戸隠新田村
【とがくししんでんむら】

旧国名:信濃
(近世)江戸期~明治6年の村名。水内(みのち)郡のうち。千曲川西岸の常盤平南部に位置する。小沼村の新田として開発され小沼新田と呼ばれた(堀直寄開墾許可状案),その後正保年間に戸隠新田と改称。小沼新田の開発は,慶長末年頃飯山藩主堀直寄の命により,飯山城下の上町(かんまち)・下町・肴町の肝煎の責任で3か年の鍬下年季を与え開発させたもの。また,寛永年間に開発されたとも伝える。戦国末期戸隠山の住人が移住してきたとの伝承や,天明年間戸隠山宝光社の橇引事件により追放になった衆徒の一部が移り住んだとの伝承がある。はじめ飯山藩領,享保9年からは幕府領。

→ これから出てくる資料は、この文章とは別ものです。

Definition execute_plan (a : ExecArgs) (current_config_gen : ConfigGeneration)
    : M (result CleanerError JobResult) :=
  start_time ← get_millis;
  now ← get_now;
  if negb (is_authorized_for_execution (authorized a) now (generation (catalog a))
             current_config_gen)
  then mret (Err (SafetyViolation
         "Execution rejected: AuthorizedPlan has expired or generation is invalid"))
  else
    st ←? execute_ops a (operations (plan (authorized a))) exec_init;
    end_time ← get_millis;
    _ ← drop_cache (active_dir_cache st);
    mret (Ok (mkJobResult (plan_job_id (plan (authorized a))) (attempt_id a)
      (total_reclaimed st) (length (operations (plan (authorized a)))) (success_count st)
      (failed_count st) (skipped_count st) (saturating_sub end_time start_time))).
End executor.

(** ** Descriptors and the history *)

Section history.
Context `{Kernel K} `{Env}.

(** [fd] was obtained by opening [root] and then each of [names] below it,
    never following a link, and every directory on the way is on [device]. *)
Inductive resolved (tr : list Event) (root : string) : list string -> Fd -> N -> Prop :=
| resolved_root fd device : EvOpenRoot root fd device ∈ tr -> resolved tr root [] fd device
| resolved_child names fd name fd' device :
    resolved tr root names fd device -> single_component name ->
    EvOpenChild fd name fd' device ∈ tr -> resolved tr root (names ++ [name]) fd' device.

Lemma resolved_mono tr tr' root names fd device :
  (forall e, e ∈ tr -> e ∈ tr') ->
  resolved tr root names fd device -> resolved tr' root names fd device.
Proof. intros Hsub. induction 1; [apply resolved_root|eapply resolved_child]; eauto. Qed.

Lemma resolved_app evs tr root names fd device :
  resolved tr root names fd device -> resolved (evs ++ tr) root names fd device.
Proof. apply resolved_mono. intros e He. apply elem_of_app. by right. Qed.

Definition is_unlink (e : Event) : Prop :=
  match e with EvUnlink _ _ _ _ _ _ => True | _ => False end.

(** The permits a handle or a cache holds. *)
Definition permit_fds (p : option FdPermit) : N := match p with Some _ => 1 | None => 0 end.
Definition cache_fds (c : option ActiveDirCache) : N :=
  match c with Some c => permit_fds (h_permit (ac_handle c)) | None => 0 end.

(** The manager has the locks of [rm0] and [n] descriptors more. *)
Record rm_same (rm0 rm : ResourceManager) (n : N) : Prop := {
  same_targets : locked_targets rm = locked_targets rm0;
  same_storages : locked_storages rm = locked_storages rm0;
  same_mounts : locked_mounts rm = locked_mounts rm0;
  same_max : max_fds rm = max_fds rm0;
  same_fds : active_fds rm = active_fds rm0 + n;
}.

Lemma rm_same_refl rm : rm_same rm rm 0.
Proof. constructor; try done. lia. Qed.

Lemma rm_same_drop rm0 rm n p :
  rm_same rm0 rm (n + permit_fds p) -> rm_same rm0 (drop_permit p rm) n.
Proof.
  intros [? ? ? ? Hf]. destruct p; constructor; simpl in *; try done.
  - unfold saturating_sub. lia.
  - by rewrite Hf, N.add_0_r.
Qed.

Lemma rm_same_acquire rm0 rm n r rm' :
  rm_same rm0 rm n -> acquire_fd_permit rm = (r, rm') ->
  rm_same rm0 rm' (n + permit_fds (result_ok r)).
Proof.
  intros [? ? ? ? Hf]. unfold acquire_fd_permit.
  destruct (max_fds rm <=? active_fds rm); intros [= <- <-]; constructor; simpl; try done; lia.
Qed.

(** What opening directories leaves alone. *)
Record opens (w w' : World) : Prop := {
  op_store : w_store w' = w_store w;
  op_step : (w_step w <= w_step w')%nat;
  op_trace : exists evs, w_trace w' = evs ++ w_trace w /\ Forall (fun e => ~ is_unlink e) evs;
}.

#[global] Instance opens_refl : Reflexive opens.
Proof. intros w. constructor; try done. by exists []. Qed.
#[global] Instance opens_trans : Transitive opens.
Proof.
  intros w1 w2 w3 [S1 N1 (e1 & T1 & F1)] [S2 N2 (e2 & T2 & F2)].
  constructor; [congruence|lia|]. exists (e2 ++ e1). rewrite T2, T1, app_assoc.
  split; [done|]. by apply Forall_app.
Qed.

Lemma moves_opens w w' rm evs :
  moves w w' rm evs -> Forall (fun e => ~ is_unlink e) evs -> opens w w'.
Proof. intros [? ? ? Hs] ?. constructor; [done|lia|by eexists]. Qed.

Lemma opens_resolved w w' root names fd device :
  opens w w' -> resolved (w_trace w) root names fd device ->
  resolved (w_trace w') root names fd device.
Proof. intros [_ _ (evs & -> & _)]. apply resolved_app. Qed.

(** Changing the manager alone. *)
Lemma opens_rm w w' rm : opens w w' -> opens w (w_set_rm rm w').
Proof. intros [? ? ?]. by constructor. Qed.

Lemma wp_open_path_components rm0 n root cur comps names w :
  resolved (w_trace w) root names (h_fd cur) (h_dev cur) ->
  rm_same rm0 (w_rm w) (n + permit_fds (h_permit cur)) ->
  wp (open_path_components cur comps) (fun r w' => opens w w' /\
    match r with
    | Ok h => resolved (w_trace w') root (names ++ map component_str comps) (h_fd h) (h_dev h)
              /\ rm_same rm0 (w_rm w') (n + permit_fds (h_permit h))
    | Err _ => rm_same rm0 (w_rm w') n
    end) w.
Proof.
  revert cur names w. induction comps as [|c comps IH]; intros cur names w Hres Hrm;
    cbn [open_path_components].
  { apply wp_ret. split; [done|]. by rewrite app_nil_r. }
  apply wp_bind, wp_with_rm. intros permit rm1 Hacq.
  pose proof (rm_same_acquire _ _ _ _ _ Hrm Hacq) as Hrm1.
  apply wp_bind. eapply wp_mono; [apply wp_open_child|]. intros r w2 Hr.
  unfold drop_handle. wp_steps. destruct r as [child|e].
  - destruct Hr as (Hn & Hd & Hp & Hm). destruct Hm as [Hs Hrm2 Ht Hst]. simpl in *.
    eapply wp_mono; [apply (IH child (names ++ [component_str c]))|].
    + simpl. rewrite Ht, Hd. eapply resolved_child; [|done|].
      * by apply (resolved_app [_]).
      * left.
    + simpl. rewrite Hrm2, Hp. apply rm_same_drop.
      replace (n + permit_fds (result_ok permit) + permit_fds (h_permit cur))
        with (n + permit_fds (h_permit cur) + permit_fds (result_ok permit)) by lia. done.
    + intros r w' [Ho Hpost]. split.
      * etransitivity; [|exact Ho]. constructor; simpl; [done|lia|]. exists [EvOpenChild (h_fd cur) (component_str c) (h_fd child) (h_dev child)].
        split; [done|]. constructor; [tauto|constructor].
      * destruct r; [|done]. by rewrite <- app_assoc in Hpost.
  - apply wp_ret. destruct Hr as [Hs Hrm2 Ht Hst]. simpl in *. split.
    + constructor; simpl; [done|lia|]. by exists [].
    + rewrite Hrm2. do 2 apply rm_same_drop. done.
Qed.
End history.

(** ** The invariant of a run *)

(** The snapshot files its targets under their own identifiers. *)
Definition catalog_wf (c : CatalogSnapshot) : Prop :=
  map_Forall (fun k t => td_target_id t = k) (targets c).

(** The operation that a deletion carries out. *)
Definition deletion_op (d : Deletion) (op : PlannedOperation) : Prop :=
  op_id op = d_op_id d /\
  op_type op = (if d_is_dir d then DeleteDirEmpty (d_target_id d) (d_rel_path d) (d_identity d)
                else DeleteFile (d_target_id d) (d_rel_path d) (d_identity d) (d_size d)).

(** The row of an operation's intent in [s], in a given state. *)
Definition intent_in (s : Store) (attempt op : N) (state : string) (r : IntentRow) : Prop :=
  r ∈ operation_intents s /\ intent_key r = (attempt, op) /\ ir_state r = state.

Section invariant.
Context `{Kernel K} `{Env} (a : ExecArgs).

(** Why a removal was allowed to be issued, given the older history. *)
Record justified (fd : Fd) (name : string) (rd : bool) (s : Store) (rm : ResourceManager)
    (older : list Event) (d : Deletion) (op : PlannedOperation) (t : TargetDescriptor)
    : Prop := {
  j_planned : op ∈ operations (plan (authorized a));
  j_op : deletion_op d op;
  j_kind : d_is_dir d = rd;
  j_granted : has_capability (grant (authorized a)) (op_type op) = true;
  j_catalog : catalog_get (catalog a) (d_target_id d) = Some t;
  j_safe : mutation_safe t (d_rel_path d) (d_identity d);
  j_generation : td_catalog_generation t = generation (catalog a);
  j_parent : exists device,
    resolved older (td_base_path t) (map component_str (parent_components (d_rel_path d)))
      fd device;
  j_leaf : file_name (d_rel_path d) = Some name;
  j_single : single_component name;
  j_checked : head older = Some (EvStat fd name (Ok (d_identity d)));
  j_intent : exists r, intent_in s (attempt_id a) (d_op_id d) "MUTATING" r /\
    ir_target_id r = d_target_id d /\ ir_rel_path r = d_rel_path d /\
    ir_expected_dev r = dev (d_identity d) /\ ir_expected_ino r = ino (d_identity d);
  j_locked : exists res, locked_targets rm !! d_target_id d = Some (attempt_id a, res);
  j_dependencies : forall dep, dep ∈ dependencies op ->
    exists r, intent_in s (attempt_id a) dep "VERIFIED_SUCCESS" r;
}.

(** Every removal of a history is justified by what came before it. *)
Fixpoint good_trace (tr : list Event) : Prop :=
  match tr with
  | [] => True
  | e :: older =>
      match e with
      | EvUnlink fd name rd s rm _ => exists d op t, justified fd name rd s rm older d op t
      | _ => True
      end /\ good_trace older
  end.

Lemma good_trace_app evs tr :
  Forall (fun e => ~ is_unlink e) evs -> good_trace tr -> good_trace (evs ++ tr).
Proof. induction 1 as [|e evs He _ IH]; simpl; [done|]. destruct e; simpl in *; tauto. Qed.

Lemma good_trace_nil w : w_trace w = [] -> good_trace (w_trace w).
Proof. by intros ->. Qed.

Lemma opens_good w w' : opens w w' -> good_trace (w_trace w) -> good_trace (w_trace w').
Proof. intros [_ _ (evs & -> & Hf)]. by apply good_trace_app. Qed.

(** The cached handle is the parent it claims to be. *)
Definition cache_ok (tr : list Event) (c : ActiveDirCache) : Prop :=
  exists t, catalog_get (catalog a) (ac_target_id c) = Some t /\
    resolved tr (td_base_path t) (map component_str (ac_parent_path c))
      (h_fd (ac_handle c)) (h_dev (ac_handle c)).

Lemma cache_ok_opens w w' c : opens w w' -> cache_ok (w_trace w) c -> cache_ok (w_trace w') c.
Proof. intros Ho (t & Ht & Hr). exists t. split; [done|]. by eapply opens_resolved. Qed.

Definition option_cache_ok (tr : list Event) (c : option ActiveDirCache) : Prop :=
  match c with Some c => cache_ok tr c | None => True end.

Lemma drop_cache_same rm0 n c w :
  rm_same rm0 (w_rm w) (n + cache_fds c) ->
  wp (drop_cache c) (fun _ w' => opens w w' /\ rm_same rm0 (w_rm w') n) w.
Proof.
  intros Hrm. destruct c as [c|]; simpl in *.
  - apply wp_modify_rm. simpl. split; [by apply opens_rm|]. by apply rm_same_drop.
  - apply wp_ret. split; [done|]. by rewrite N.add_0_r in Hrm.
Qed.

村高は,「正保書上」74石余,慶安3年検地帳(村史ときわ)175石余(約97%は畑高),「元禄郷帳」は,小沼村枝郷として192石余,「天保郷帳」「旧高旧領」はともに小沼村1,686石余のうち。延宝5年の検地では182石余が打出され,貞享4年の年貢割付状では村高405石余に達し田高の割合が半分近くを占めている(村史ときわ)。このような石高の増加,とりわけ田高の増加は温井村の茶屋池を水源として,全長26kmに及ぶ平用水が寛文6年頃に完成したことによる。戸数・人口は,安永6年66・302,寛政3年65・320(村史ときわ)。文化14年以降三ツ屋新田村は当村に属す。明治元年伊那県,同3年中野県,同4年長野県に所属。同6年小沼村の一部となる。